Microsoft and OpenAI are reportedly planning to build a $100 billion data center and supercomputer that could lead to the creation of AIs far more capable than anything possible today.
Power hungry: Soon after investing its first $1 billion into OpenAI in 2019, Microsoft set out to solve one of the biggest challenges facing the AI firm: the need for a lot of processing power to train and run its generative AIs.
That led to the creation of a custom supercomputer at Microsoft data centers in Iowa.
“These supercomputing systems are really the lifeblood of our research,” Katie Mayer, who manages the Microsoft partnership for OpenAI, said in September 2023. “To do the work that we’re doing at this scale and to develop really novel AI capabilities, you need these systems. They’ve really accelerated the rate of progress that we are all benefiting from now.”

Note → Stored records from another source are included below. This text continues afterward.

(** * Token and Currency entities of the SDK (src/entities/token.ts)

    A shallow embedding of the [Token] class, of [currencyEquals] and of
    the [WETH] table.  JavaScript objects are compared by reference
    ([this === other], [currencyA === currencyB]), so objects live in a
    store and a value of type [Currency] or [Token] is a location in it. *)

From Stdlib Require Import ZArith String Ascii List Bool Lia.
From stdpp Require Import base decidable option list strings gmap.

Local Open Scope Z_scope.

(** ** Errors and results *)

(** [InvariantFailed m] is the exception thrown by [invariant(false, m)]
    of tiny-invariant.  [InvalidAddress] and [InvalidDecimals] are the
    conditions of the address validator and of the [Currency] constructor,
    whose code is in other modules.  [TypeError] marks a location that
    does not hold an object of the class the TypeScript signature asks
    for; well-typed callers never produce it. *)
Inductive error : Type :=
| InvariantFailed (message : string)
| InvalidAddress
| InvalidDecimals
| TypeError.

Inductive result (A : Type) : Type :=
| Ok (a : A)
| Err (e : error).
Arguments Ok {A} a.
Arguments Err {A} e.

Definition bind {A B : Type} (r : result A) (k : A -> result B) : result B :=
  match r with
  | Ok a => k a
  | Err e => Err e
  end.

Notation "'do' x <- e ; k" := (bind e (fun x => k))
  (at level 10, x name, e at level 100, k at level 200, only parsing).
Notation "e ;; k" := (bind e (fun _ => k))
  (at level 100, k at level 200, right associativity, only parsing).
(** * paraCompare: parameter tokens, record comparison and renumbering

    A shallow embedding of the core of [src/index.tsx]: the token
    extractor ([extractParametersFromRecord]), the record comparator and
    batch runner ([compareAllRecords]), the substitution resolver
    ([detectAndFixCircularReplacements]), the save validation
    ([handleSave]) and the apply step ([replaceParameters]); then the
    effect that opens the edit dialog, [handleReplacementChange],
    [hasConsistentParameterCount] and the selection of the fields
    ([handleFieldSelectionChange], [selectAllFields], [deselectAllFields],
    [initializeFieldOptions]).

    Conventions of the embedding.
    - A JavaScript string is a [string]: its code units are the 8-bit
      characters of Rocq (code units above 255 are outside the model).
    - A JavaScript [number] is a value of type [number] below: the exact
      mathematical value of the literal it was read from.  Rounding to
      binary64 is not modelled, so the embedding agrees with the engine on
      every integer of magnitude at most 2^53 and on every decimal literal
      that binary64 prints back unchanged.
    - A token value (the result of [parseInt] on a run of digits) is an [N].
    - Loops that the source bounds by a list are structural recursions;
      [while] loops and the recursion of [hasCycle] take a fuel argument and
      answer [None] when it runs out.  The scans of a text by a regular
      expression recurse on a fuel that is the length of the text.
    - The host is the record of what its calls answer; an exception is a
      [Throw] carrying the message of the error.

    The definitions come first, component by component, each followed by
    the vocabulary in which its properties are stated; the lemmas and the
    theorems follow. *)

From Stdlib Require Import Ascii.
From stdpp Require Import base numbers strings list gmap sorting pretty.

#[local] Set Warnings "-clear-no-such-hyp".

Local Open Scope Z_scope.

(** ** ECMAScript numbers and their conversions *)

Module JS.

(** A number value.  [Frac m e] is [m / 10^e] with [m] not a multiple of
    ten, so that equal values have equal representations; [-0] and [+0]
    are both [Int 0] (they are equal for [===], for [Map] and [Set] keys and
    for [toString]). *)
Inductive number : Type :=
  | NaN
  | Infinity (negative : bool)
  | Int (z : Z)
  | Frac (m : Z) (e : positive).
(** * Verification of the MOE provider client (lib/ai/providers/moe.ts)

    Shallow embedding of the TypeScript client that talks to the Python
    Mixture-of-Experts service: the health check [checkMOEAvailability],
    the processing call [processMOEText], the message-text helper
    [extractMessageText] and the provider entry [processMOERequest]
    built by [createMOEProvider].

    JavaScript values are modelled by [JSVal]; asynchronous code is
    modelled in a small state-and-exception monad [M] whose state records
    every outbound HTTP request and supplies the reply of each [fetch]. *)

From Stdlib Require Import String Ascii List Bool ZArith QArith Lia Relations.
Set Warnings "-register-all".
Import ListNotations.
Open Scope string_scope.

(** ** JavaScript values *)

(** The values the code inspects: the primitive types, arrays and plain
    objects (an object is the list of its own properties, as produced by
    [JSON.parse] or an object literal). *)
Inductive JSVal : Type :=
| JUndefined
| JNull
| JBool (b : bool)
| JNum (q : Q)
| JNaN
| JStr (s : string)
| JArr (xs : list JSVal)
| JObj (fields : list (string * JSVal)).

(** JavaScript truthiness ([!v] is [negb (truthy v)]). *)
Definition truthy (v : JSVal) : bool :=
  match v with
  | JUndefined | JNull | JNaN => false
  | JBool b => b
  | JNum q => negb (Qeq_bool q 0)
  | JStr s => negb (String.eqb s "")
  | JArr _ | JObj _ => true
  end.

(** [v === 's'] against a string literal. *)
Definition strict_eq_str (v : JSVal) (s : string) : bool :=
  match v with
  | JStr s' => String.eqb s' s
  | _ => false
  end.

Fixpoint lookup_field (k : string) (fs : list (string * JSVal)) : option JSVal :=
  match fs with
  | [] => None
  | (k', v) :: rest => if String.eqb k k' then Some v else lookup_field k rest
  end.

(** Property read [v.k]: [None] when [v] is [null] or [undefined] (the
    read throws a TypeError), [undefined] for a missing property.  The
    properties this module reads ([content], [role], [status],
    [models_loaded], [result], ...) are never own properties of
    primitives or arrays. *)
Definition get_prop (v : JSVal) (k : string) : option JSVal :=
  match v with
  | JUndefined | JNull => None
  | JObj fs => Some (match lookup_field k fs with Some x => x | None => JUndefined end)
  | _ => Some JUndefined
  end.

(** [Array.prototype.join] on an array of strings. *)
Fixpoint join (sep : string) (xs : list string) : string :=
  match xs with
  | [] => ""
  | [x] => x
  | x :: rest => String.append x (String.append sep (join sep rest))
  end.

(** [.filter((part) => typeof part === 'string')] *)
Definition string_parts (xs : list JSVal) : list string :=
  flat_map (fun p => match p with JStr s => [s] | _ => [] end) xs.

(** ** extractMessageText (moe.ts, lines 119-136) *)
Definition extractMessageText (message : JSVal) : string :=
  if negb (truthy message) then "" else
  match get_prop message "content" with
  | None => "" (* unreachable: a truthy value is neither null nor undefined *)
  | Some content =>
      if negb (truthy content) then "" else
      match content with
      | JStr s => s
      | JArr parts => join " " (string_parts parts)
      | _ => ""
      end
  end.

(** ** The world: HTTP requests and replies

    [fetch] sends one request and receives the next reply the world has
    queued for it.  A reply is a timeout abort (the [AbortController] of the
    caller fired), a transport failure, or a response with its [ok] flag,
    its status code and its body ([None] when [response.json()] rejects
    because the body is not JSON). *)

Inductive Method := GET | POST.

Record Request := mkRequest {
  req_method : Method;
  req_url : string;
  req_body : option JSVal;   (* the object passed to JSON.stringify *)
  req_timeout_ms : Z         (* the delay of the abort timer *)
}.

Inductive Reply :=
| RAbort
| RNetError (msg : string)
| RResponse (ok : bool) (status : Z) (body : option JSVal).

Record World := mkWorld {
  sent : list Request;     (* every request issued so far, oldest first *)
  replies : list Reply     (* replies still to be delivered, in order *)
}.

(** Exceptions raised by the code or by the platform. *)
Inductive Exn :=
| EAbortError                   (* DOMException named AbortError *)
| ETypeError (msg : string)     (* failed fetch, property read on null *)
| ESyntaxError                  (* response.json() on a non-JSON body *)
| EError (msg : string)         (* new Error(msg) *)
| EMOEError (status : option Z). (* new MOEError(message, status) *)

(** Asynchronous code that may reject: state passing plus exceptions. *)
Definition M (A : Type) : Type := World -> World * (Exn + A).

Definition ret {A} (a : A) : M A := fun w => (w, inr a).
Definition throw {A} (e : Exn) : M A := fun w => (w, inl e).
Definition bind {A B} (m : M A) (k : A -> M B) : M B :=
  fun w => match m w with
           | (w', inl e) => (w', inl e)
           | (w', inr a) => k a w'
           end.
(** [try { m } catch (e) { h e }] *)
Definition try_catch {A} (m : M A) (h : Exn -> M A) : M A :=
  fun w => match m w with
           | (w', inl e) => h e w'
           | (w', inr a) => (w', inr a)
           end.

Notation "x <- c1 ;; c2" := (bind c1 (fun x => c2))
  (at level 61, c1 at next level, right associativity).

(** Reading a property, throwing a TypeError on null or undefined. *)
Definition read (v : JSVal) (k : string) : M JSVal :=
  match get_prop v k with
  | Some x => ret x
  | None => throw (ETypeError "Cannot read properties of null")
  end.

Record Response := mkResponse { resp_ok : bool; resp_status : Z; resp_body : option JSVal }.

(** [fetch(url, init)]: logs the request and consumes one reply.  When the
    world has no reply left the connection is refused. *)
Definition fetch (r : Request) : M Response :=
  fun w =>
    let w' rest := mkWorld (app (sent w) [r]) rest in
    match replies w with
    | [] => (w' [], inl (ETypeError "fetch failed"))
    | RAbort :: rest => (w' rest, inl EAbortError)
    | RNetError m :: rest => (w' rest, inl (ETypeError m))
    | RResponse ok st b :: rest => (w' rest, inr (mkResponse ok st b))
    end.

(** [response.json()] *)
Definition json (r : Response) : M JSVal :=
  match resp_body r with
  | Some v => ret v
  | None => throw ESyntaxError
  end.

(** ** Configuration (moe.ts, lines 9-10), at the defaults used when the
    environment variables are unset. *)
Definition MOE_API_BASE_URL : string := "http://localhost:8000".
Definition MOE_TIMEOUT_MS : Z := 30000%Z.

The report: On March 29, the Information reported that OpenAI and Microsoft are planning to spend up to $100 billion on a new data center project containing a supercomputer with “millions of specialized server chips.”
The Information cited three anonymous sources it says have been involved in conversations about the project, including one who has spoken directly to OpenAI CEO Sam Altman about it and one who has seen Microsoft’s eye-popping cost estimates.
“These supercomputing systems are really the lifeblood of our research.”
Katie Mayer
According to the Information’s sources, the supercomputer is being called “Stargate,” and it could launch as soon as 2028. It might then be expanded over the course of two years, with the final version requiring as much as 5 gigawatts of power. (To put that in context, the largest nuclear power station in the US — Palo Verde in Arizona — has a total capacity of just 3.9 gigawatts.)
Microsoft is also considering building a different, smaller supercomputer for OpenAI in Wisconsin. It could launch as soon as 2026 and cost up to $10 billion.
OpenAI declined to comment on the report, while a Microsoft spokesperson issued a general statement that the company is “always planning for the next generation of infrastructure innovations needed to continue pushing the frontier of AI capability.”
Looking ahead: Seemingly little about the project has been decided, according to the Information — Microsoft and OpenAI are still contemplating where Stargate should be located, which computer chips and cables to use, and how to power the whole operation, with nuclear energy being one possibility.
Regardless of how the details shake out, if the project does come to fruition, the processing power it would provide OpenAI could lead to the development of AIs with capabilities we can only dream about today — and maybe even the first artificial general intelligence.